-- Opening Marker --

(* ===== verification/Form.v ===== *)
(** * Multipart form data (silent/src/core/form.rs)

    [FormData::read] walks the parts of an upload, keeps text fields and
    stores file parts below fresh temporary directories; dropping a
    [FilePart] removes its file and directory.  The multipart parser (multer),
    temporary directories (tempfile), nonces (textnonce) and the buffered
    files of async_fs are parameters; the file system is a component [Fs] of
    the world. *)

From S2P Require Import Prelude Str Platform Error Body.

(** ** File names *)

(** The last [c] of a text, as [rsplitn(2, c)]. *)
Fixpoint rsplit_once (c : ascii) (s : string) : option (string * string) :=
  match s with
  | "" => None
  | String a s' =>
      match rsplit_once c s' with
      | Some (x, y) => Some (String a x, y)
      | None => if bool_decide (a = c) then Some ("", s') else None
      end
  end.

(** [Path::file_name] and [Path::extension] of the standard library. *)
Definition path_file_name (p : string) : option string :=
  match last (filter (λ c, c ≠ "" ∧ c ≠ ".") (split_char "/" p)) with
  | Some f => if bool_decide (f = "..") then None else Some f
  | None => None
  end.
Definition path_extension (p : string) : option string :=
  match path_file_name p ≫= rsplit_once "." with
  | Some (before, after) => if bool_decide (before = "") then None else Some after
  | None => None
  end.

(** ** The file system *)

(** A path is a directory and the name pushed onto it. *)
Abbreviation FilePath := (string * string)%type.

(** [contents] is what the writer of each file was handed.  A buffered file
    that is never flushed may hold less of it ([on_disk] below). *)
Record Fs := mkFs {
  dirs : gset string;
  contents : gmap FilePath string;
}.

Definition fs_remove_file (p : FilePath) (fs : Fs) : Fs :=
  mkFs (dirs fs) (delete p (contents fs)).

(** [remove_dir] only removes an empty directory. *)
Definition fs_remove_dir (d : string) (fs : Fs) : Fs :=
  if decide (map_Forall (λ p _, p.1 ≠ d) (contents fs))
  then mkFs (dirs fs ∖ {[d]}) (contents fs) else fs.

Section form.
Context {P : Platform}.

(** [multer::Field] as far as the source looks at it: its name, whether it has
    a [content-type] header, its file name and its headers. *)
Record FieldMeta := mkMeta {
  f_name : option string;
  f_file_name : option string;
  f_headers : HeaderMap;
}.

Record FilePart := mkFilePart {
  fp_name : option string;
  fp_headers : HeaderMap;
  fp_path : FilePath;
  fp_size : Z;
  fp_temp_dir : option string;
}.

(** The [MultiMap]s as association lists: the values of a key are in the order
    of insertion. *)
Record FormData := mkFormData {
  fields : list (string * string);
  files : list (string * FilePart);
}.

Definition FormData_new : FormData := mkFormData [] [].

(** [MultiMap::insert] and [MultiMap::get_vec]. *)
Definition mm_insert {A} (m : list (string * A)) (k : string) (v : A) : list (string * A) :=
  m ++ [(k, v)].
Definition get_vec {A} (m : list (string * A)) (k : string) : option (list A) :=
  match map snd (filter (λ kv, kv.1 = k) m) with
  | [] => None
  | l => Some l
  end.

(** The accessors and [do_not_delete_on_drop]. *)
Definition name_mut (fp : FilePart) (name : string) : FilePart :=
  match fp_name fp with
  | Some _ => mkFilePart (Some name) (fp_headers fp) (fp_path fp) (fp_size fp) (fp_temp_dir fp)
  | None => fp
  end.
Definition do_not_delete_on_drop (fp : FilePart) : FilePart :=
  mkFilePart (fp_name fp) (fp_headers fp) (fp_path fp) (fp_size fp) None.

(** [Drop]: the thread it spawns ignores the errors of both removals. *)
Definition FilePart_drop (fp : FilePart) (fs : Fs) : Fs :=
  match fp_temp_dir fp with
  | Some temp_dir => fs_remove_dir temp_dir (fs_remove_file (fp_path fp) fs)
  | None => fs
  end.
Definition drop_all (l : list FilePart) (fs : Fs) : Fs :=
  foldl (λ fs fp, FilePart_drop fp fs) fs l.
(** C27: The JSON body is shared by the extractors of a tuple: when a first
    [Json<T>] succeeds, a second [Json<U>] after it decodes the same value,
    without touching the world or the request again; when the first one fails
    before there is a value, the body is gone, so even behind
    [Option<Json<T>>], which swallows that failure, the second one answers
    [JsonEmpty]. *)
Theorem json_extract_shared (collect : ReqBody → M World (result string string))
    {A B} (de : Platform.Json → result A string) (de' : Platform.Json → result B string)
    req w res req' w'
    (Hj : json_data req = None) (Hc : content_type req = Some "json")
    (Hrun : @from_request _ (Json_from_request collect de) req w = (Ret (res, req'), w')) :
  let J := Json_from_request collect de in
  let J' := Json_from_request collect de' in
  (∀ a, res = Ok a → ∃ v, de v = Ok a ∧
     @from_request _ (tuple2 J J') req w =
     (Ret (match de' v with
           | Ok b => Ok (a, b)
           | Err e => Err (response_from_error (SerdeJsonError e))
           end, req'), w')) ∧
  (∀ e, res = Err e → json_data req' = None →
     @from_request _ (tuple2 (Option_from_request J) J') req w =
     (Ret (Err (response_from_error JsonEmpty), req'), w')).
Proof.
  intros J J'. pose proof (json_parse_again collect de de' _ _ _ _ _ w' Hj Hc Hrun) as (Hag & Hb & Hok).
  change (json_parse collect de' req' w') with (@from_request _ J' req' w') in Hag.
  assert (@from_request _ J req w = (Ret (res, req'), w')) as HrunJ by exact Hrun.
  split.
  - intros a ->. destruct (Hok a eq_refl) as [v Hv]. exists v.
    destruct (json_parse_cases collect de _ _ _ _ _ Hj Hc Hrun) as (_ & _ & Hd).
    rewrite Hv in Hd, Hag. split.
    { destruct (de v); [by injection Hd as ->|done]. }
    cbn [tuple2 from_request]. rewrite component_run, HrunJ.
    rewrite component_run, Hag. by destruct (de' v).
  - intros e -> Hn. rewrite Hn in Hag. cbn [tuple2 from_request].
    rewrite component_run.
    assert (@from_request _ (Option_from_request J) req w = (Ret (Ok None, req'), w')) as Ho.
    { cbn [from_request Option_from_request]. unfold mbind, M_bind.
      change (json_parse collect de req w) with (@from_request _ J req w). by rewrite HrunJ. }
    by rewrite Ho, component_run, Hag.
Qed.
End extract.

(** ** Witnesses *)

#[local] Existing Instance DemoStd.

#[local] Instance DemoExtract : ExtractCrates Demo DemoStd := {|
  ext_get _ _ := None;
  typed_get _ _ := None;
  map_de _ _ _ := Err "invalid type";
  params_iter := map_to_list;
|}.

#[local] Instance DemoExtractLaws : ExtractLaws DemoExtract.
Proof. by constructor. Qed.

Definition demo_user (id : Z) : Request :=
  set_path_params (P := Demo) Request_empty "id" (from_i64 id).

Lemma path_extract_typed_witness :
  let req := demo_user 300 in
  @from_request _ _ (Path_from_request (serde (TOption (TInt U16)))) req [] =
    (Ret (Ok (VSome (VInt 300)), req), []) ∧
  @from_request _ _ (Path_from_request (serde (TInt U8))) req [] =
    (Ret (Err (SerdeDeError "invalid digit found in string"), req), []).
Proof.
  intros req.
  destruct (path_extract_typed (P := Demo) (S := DemoStd) (X := DemoExtract)
    req [] "id" (PInt64 300) "300") as (H1 & H2 & _); [reflexivity..|].
  split.
  - apply (H1 (TOption (TInt U16)) (VSome (VInt 300))); reflexivity.
  - apply (H2 U8 300%Z). reflexivity.
Defined.
(* ===== verification/RouteSeg.v ===== *)
(** * Route segments and their matching
    (silent/src/route/handler_match.rs and the first and last parts of
    silent/src/route/route_tree.rs)

    A [&str] cut out of the request path is its address and its text: the
    captured ranges are computed from addresses, and the empty literal that
    some branches return lives elsewhere ([empty_lit]). *)

From S2P Require Import Prelude Str Platform State Error PathParam Body Message.

(** [SpecialPath]: a [<key:type>] segment of a route. *)
Inductive SpecialPath :=
| SpString (key : string)
| SpInt (key : string)
| SpI64 (key : string)
| SpI32 (key : string)
| SpU64 (key : string)
| SpU32 (key : string)
| SpUUid (key : string)
| SpPath (key : string)
| SpFullPath (key : string).

(** The [match] of [SpecialPath::from] on the type part. *)
Definition special_path_of (key path_type : string) : SpecialPath :=
  if bool_decide (path_type = "**") then SpFullPath key
  else if bool_decide (path_type = "*") then SpPath key
  else if bool_decide (path_type = "full_path") then SpFullPath key
  else if bool_decide (path_type = "path") then SpPath key
  else if bool_decide (path_type = "str") then SpString key
  else if bool_decide (path_type = "int") then SpInt key
  else if bool_decide (path_type = "i64") then SpI64 key
  else if bool_decide (path_type = "i32") then SpI32 key
  else if bool_decide (path_type = "u64") then SpU64 key
  else if bool_decide (path_type = "u32") then SpU32 key
  else if bool_decide (path_type = "uuid") then SpUUid key
  else SpString key.

(** [SpecialPath::from]: the angle brackets are sliced off, the rest is split
    once at [:]. *)
Definition SpecialPath_from (value : string) : outcome SpecialPath :=
  if (String.length value <? 1)%nat then Panic
  else
    value ← slice_range value 1 (String.length value - 1);
    let '(key, path_type) := split_once ":" value in
    mret (special_path_of key (default "" path_type)).

Inductive SpecialSeg :=
| SegRoot
| SegStatic (value : string)
| SegString (key : string)
| SegInt (key : string)
| SegI64 (key : string)
| SegI32 (key : string)
| SegU64 (key : string)
| SegU32 (key : string)
| SegUuid (key : string)
| SegPath (key : string)
| SegFullPath (key : string).

Definition is_full_path (s : SpecialSeg) : bool :=
  match s with SegFullPath _ => true | _ => false end.

Definition as_static_key (s : SpecialSeg) : option string :=
  match s with SegStatic value => Some value | _ => None end.

Definition seg_of_special (p : SpecialPath) : SpecialSeg :=
  match p with
  | SpString key => SegString key
  | SpInt key => SegInt key
  | SpI64 key => SegI64 key
  | SpI32 key => SegI32 key
  | SpU64 key => SegU64 key
  | SpU32 key => SegU32 key
  | SpUUid key => SegUuid key
  | SpPath key => SegPath key
  | SpFullPath key => SegFullPath key
  end.

Definition parse_special_seg (raw : string) : outcome SpecialSeg :=
  if bool_decide (raw = "") then mret SegRoot
  else if starts_with_char "<" raw && ends_with_char ">" raw
  then p ← SpecialPath_from raw; mret (seg_of_special p)
  else mret (SegStatic raw).

Section seg.
Context {P : Platform}.

(** ** String slices *)

Record Slice := mkSlice { ptr : Z; txt : string }.

Definition slen (s : Slice) : nat := String.length (txt s).
Definition lit_empty : Slice := mkSlice empty_lit "".
(** [&s[i..]] and [&s[..i]] keep their place in memory. *)
Definition sub_from (s : Slice) (i : nat) : outcome Slice :=
  t ← slice_from (txt s) i; mret (mkSlice (ptr s + Z.of_nat i) t).
Definition sub_to (s : Slice) (i : nat) : outcome Slice :=
  t ← slice_to (txt s) i; mret (mkSlice (ptr s) t).

Definition strip_leading_slash (path : Slice) : Slice :=
  match strip_prefix_char "/" (txt path) with
  | Some rest => mkSlice (ptr path + 1) rest
  | None => path
  end.

(** [strip_one_segment]: the segment up to the next [/] and what follows it. *)
Definition strip_one_segment (path : Slice) : outcome (Slice * Slice) :=
  let trimmed := strip_leading_slash path in
  if bool_decide (txt trimmed = "") then mret (lit_empty, lit_empty)
  else
    match memchr "/" (txt trimmed) with
    | Some idx =>
        a ← sub_to trimmed idx;
        b ← sub_from trimmed (idx + 1);
        mret (a, b)
    | None => mret (trimmed, lit_empty)
    end.

Definition match_static_segment (value : string) (path : Slice) : outcome (option Slice) :=
  if bool_decide (value = "") then mret (Some path)
  else
    let trimmed := strip_leading_slash path in
    if bool_decide (txt trimmed = value) then mret (Some lit_empty)
    else if (String.length value <? slen trimmed)%nat && starts_with value (txt trimmed) then
      rest ← sub_from trimmed (String.length value);
      match strip_prefix_char "/" (txt rest) with
      | Some rem => mret (Some (mkSlice (ptr rest + 1) rem))
      | None => mret None
      end
    else mret None.

(** [slice_range]: the place of a slice in the full path, by address. *)
Definition slice_range_of (full slice : Slice) : Range :=
  let start := Z.to_nat (saturating_sub (ptr slice) (ptr full)) in
  mkRange start (start + slen slice).

(** [remain_offset]; the [debug_assert!] and the subtraction panic alike. *)
Definition remain_offset (full remain : Slice) : outcome nat :=
  if (slen remain <=? slen full)%nat then Ret (slen full - slen remain)%nat else Panic.

(** ** Captures *)

Record CapturedStr := mkCaptured { c_range : Range }.

Definition CapturedStr_new (value full : Slice) : CapturedStr :=
  mkCaptured (slice_range_of full value).

Inductive PathMatchCapture :=
| CapStr (c : CapturedStr)
| CapPath (c : CapturedStr)
| CapFull (c : CapturedStr)
| CapI32 (v : Z)
| CapI64 (v : Z)
| CapU64 (v : Z)
| CapU32 (v : Z)
| CapUuid (u : Uuid).

Record PathMatch := mkMatch { remain : Slice; capture : option PathMatchCapture }.

(** The integer and uuid arms: the segment must be non empty and parse. *)
Definition match_parsed {A} (parse : string → option A) (cap : A → PathMatchCapture)
    (path : Slice) : outcome (option PathMatch) :=
  '(segment, remain) ← strip_one_segment path;
  mret (if bool_decide (txt segment = "") then None
        else (λ v, mkMatch remain (Some (cap v))) <$> parse (txt segment)).

(** [call_path_only]: whether one node accepts the front of the path. *)
Definition call_path_only (seg : SpecialSeg) (no_children : bool) (path full_path : Slice)
  : outcome (option PathMatch) :=
  match seg with
  | SegRoot =>
      let normalized := if bool_decide (txt path = "/") then lit_empty else path in
      if negb (bool_decide (txt normalized = "")) && no_children then mret None
      else mret (Some (mkMatch normalized None))
  | SegStatic value =>
      r ← match_static_segment value path;
      mret (option_map (λ remain, mkMatch remain None) r)
  | SegString _ =>
      '(segment, remain) ← strip_one_segment path;
      mret (if bool_decide (txt segment = "") then None
            else Some (mkMatch remain (Some (CapStr (CapturedStr_new segment full_path)))))
  | SegInt _ | SegI32 _ => match_parsed parse_i32 CapI32 path
  | SegI64 _ => match_parsed parse_i64 CapI64 path
  | SegU64 _ => match_parsed parse_u64 CapU64 path
  | SegU32 _ => match_parsed parse_u32 CapU32 path
  | SegUuid _ => match_parsed uuid_parse CapUuid path
  | SegPath _ =>
      '(segment, remain) ← strip_one_segment path;
      mret (Some (mkMatch remain (Some (CapPath (CapturedStr_new segment full_path)))))
  | SegFullPath _ =>
      let trimmed := strip_leading_slash path in
      '(_, remain) ← strip_one_segment path;
      mret (Some (mkMatch remain (Some (CapFull (CapturedStr_new trimmed full_path)))))
  end.

(** [bind_params]: the request with the parameter bound, or [None] when
    segment and capture disagree. *)
Definition bind_params (seg : SpecialSeg) (req : Request) (matched : PathMatch)
    (source : string) : option Request :=
  match seg, capture matched with
  | SegRoot, _ | SegStatic _, _ => Some req
  | SegString key, Some (CapStr c) =>
      Some (set_path_params req key (borrowed_str source (c_range c)))
  | SegInt key, Some (CapI32 v) | SegI32 key, Some (CapI32 v) =>
      Some (set_path_params req key (from_i32 v))
  | SegI64 key, Some (CapI64 v) => Some (set_path_params req key (from_i64 v))
  | SegU64 key, Some (CapU64 v) => Some (set_path_params req key (from_u64 v))
  | SegU32 key, Some (CapU32 v) => Some (set_path_params req key (from_u32 v))
  | SegUuid key, Some (CapUuid u) => Some (set_path_params req key (from_Uuid u))
  | SegPath key, Some (CapPath c) =>
      Some (set_path_params req key (borrowed_path source (c_range c)))
  | SegFullPath key, Some (CapFull c) =>
      Some (set_path_params req key (borrowed_path source (c_range c)))
  | _, _ => None
  end.
Lemma dfs_unfold t s :
  dfs t s =
  match first_trail (map (λ c, (c, dfs c)) (children t)) s (cands_of t s) with
  | Some trail => Some trail
  | None => if bool_decide (s = "") || is_full_path (segment t) then Some [] else None
  end.
Proof. by destruct t. Qed.

Lemma dfs_sound t : ∀ s trail, dfs t s = Some trail → Consumes t s trail.
Proof.
  induction t as [t IH] using RouteTree_children_ind. intros s trail. rewrite dfs_unfold.
  destruct (first_trail _ _ _) eqn:E.
  - intros [= <-]. destruct (first_trail_Some _ _ _ _ E)
      as (i & c & d & r & rest & _ & [Hc ->]%lookup_kids & Hr & Hd & ->).
    econstructor; [done..|]. rewrite Forall_forall in IH. by apply IH.
  - destruct (bool_decide (s = "")) eqn:Es; cbn.
    + intros [= <-]. constructor. left. by apply bool_decide_eq_true in Es.
    + destruct (is_full_path _) eqn:Ef; [|done]. intros [= <-]. constructor. by right.
Qed.

Lemma first_trail_None_inv kids s cands i c d r :
  first_trail kids s cands = None → i ∈ cands → kids !! i = Some (c, d) → node_remain c s = Some r →
  d r = None.
Proof.
  intros E Hin Hi Hr. induction cands as [|j cands IH]; [by apply elem_of_nil in Hin|]. cbn in E.
  apply elem_of_cons in Hin as [->|Hin].
  - rewrite Hi in E. rewrite Hr in E. cbn in E. by destruct (d r).
  - apply IH; [|done]. by destruct (match _ with Some _ => _ | None => None end) in E.
Qed.

(** A failed search tried every child that could go on. *)
Lemma search_failed t s c r :
  indexed t → first_trail (map (λ c, (c, dfs c)) (children t)) s (cands_of t s) = None →
  c ∈ children t → node_remain c s = Some r → dfs c r = None.
Proof.
  intros Hi E [i Hc]%list_elem_of_lookup_1 Hr. destruct Hi as [t Hi _].
  apply (first_trail_None_inv _ s _ i c (dfs c) r E); [|by rewrite list_lookup_fmap, Hc|done].
  by eapply candidates_complete.
Qed.

Lemma dfs_complete t s trail : indexed t → Consumes t s trail → is_Some (dfs t s).
Proof.
  intros Hi. induction 1 as [t s Hs|t s c r trail Hc Hr _ IH]; rewrite dfs_unfold.
  - destruct (first_trail _ _ _); [by eexists|].
    destruct Hs as [->| ->]; cbn; [by eexists|]. rewrite orb_true_r. by eexists.
  - destruct (first_trail _ _ _) eqn:E; [by eexists|]. exfalso.
    pose proof (search_failed t s c r Hi E Hc Hr) as Hd. destruct Hi as [t _ Hk].
    rewrite Forall_forall in Hk. destruct (IH (Hk c Hc)) as [? ?]. congruence.
Qed.
(** ** Freezing *)

Lemma tree_path_only_freeze t : tree_path_only (freeze t) = tree_path_only t.
Proof. destruct t. unfold tree_path_only. cbn. by rewrite length_map. Qed.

-- Closing Marker --

**EXERCISE OBJECTIVE**
Everything from the line with "mret (Some (mkMatch remain (Some (CapFull" through the line with "key (from_u32 v))" should be written out exactly as it appears above, end lines included, and nothing outside that range.

**TASK OUTPUT**
      mret (Some (mkMatch remain (Some (CapFull (CapturedStr_new trimmed full_path)))))
  end.

(** [bind_params]: the request with the parameter bound, or [None] when
    segment and capture disagree. *)
Definition bind_params (seg : SpecialSeg) (req : Request) (matched : PathMatch)
    (source : string) : option Request :=
  match seg, capture matched with
  | SegRoot, _ | SegStatic _, _ => Some req
  | SegString key, Some (CapStr c) =>
      Some (set_path_params req key (borrowed_str source (c_range c)))
  | SegInt key, Some (CapI32 v) | SegI32 key, Some (CapI32 v) =>
      Some (set_path_params req key (from_i32 v))
  | SegI64 key, Some (CapI64 v) => Some (set_path_params req key (from_i64 v))
  | SegU64 key, Some (CapU64 v) => Some (set_path_params req key (from_u64 v))
  | SegU32 key, Some (CapU32 v) => Some (set_path_params req key (from_u32 v))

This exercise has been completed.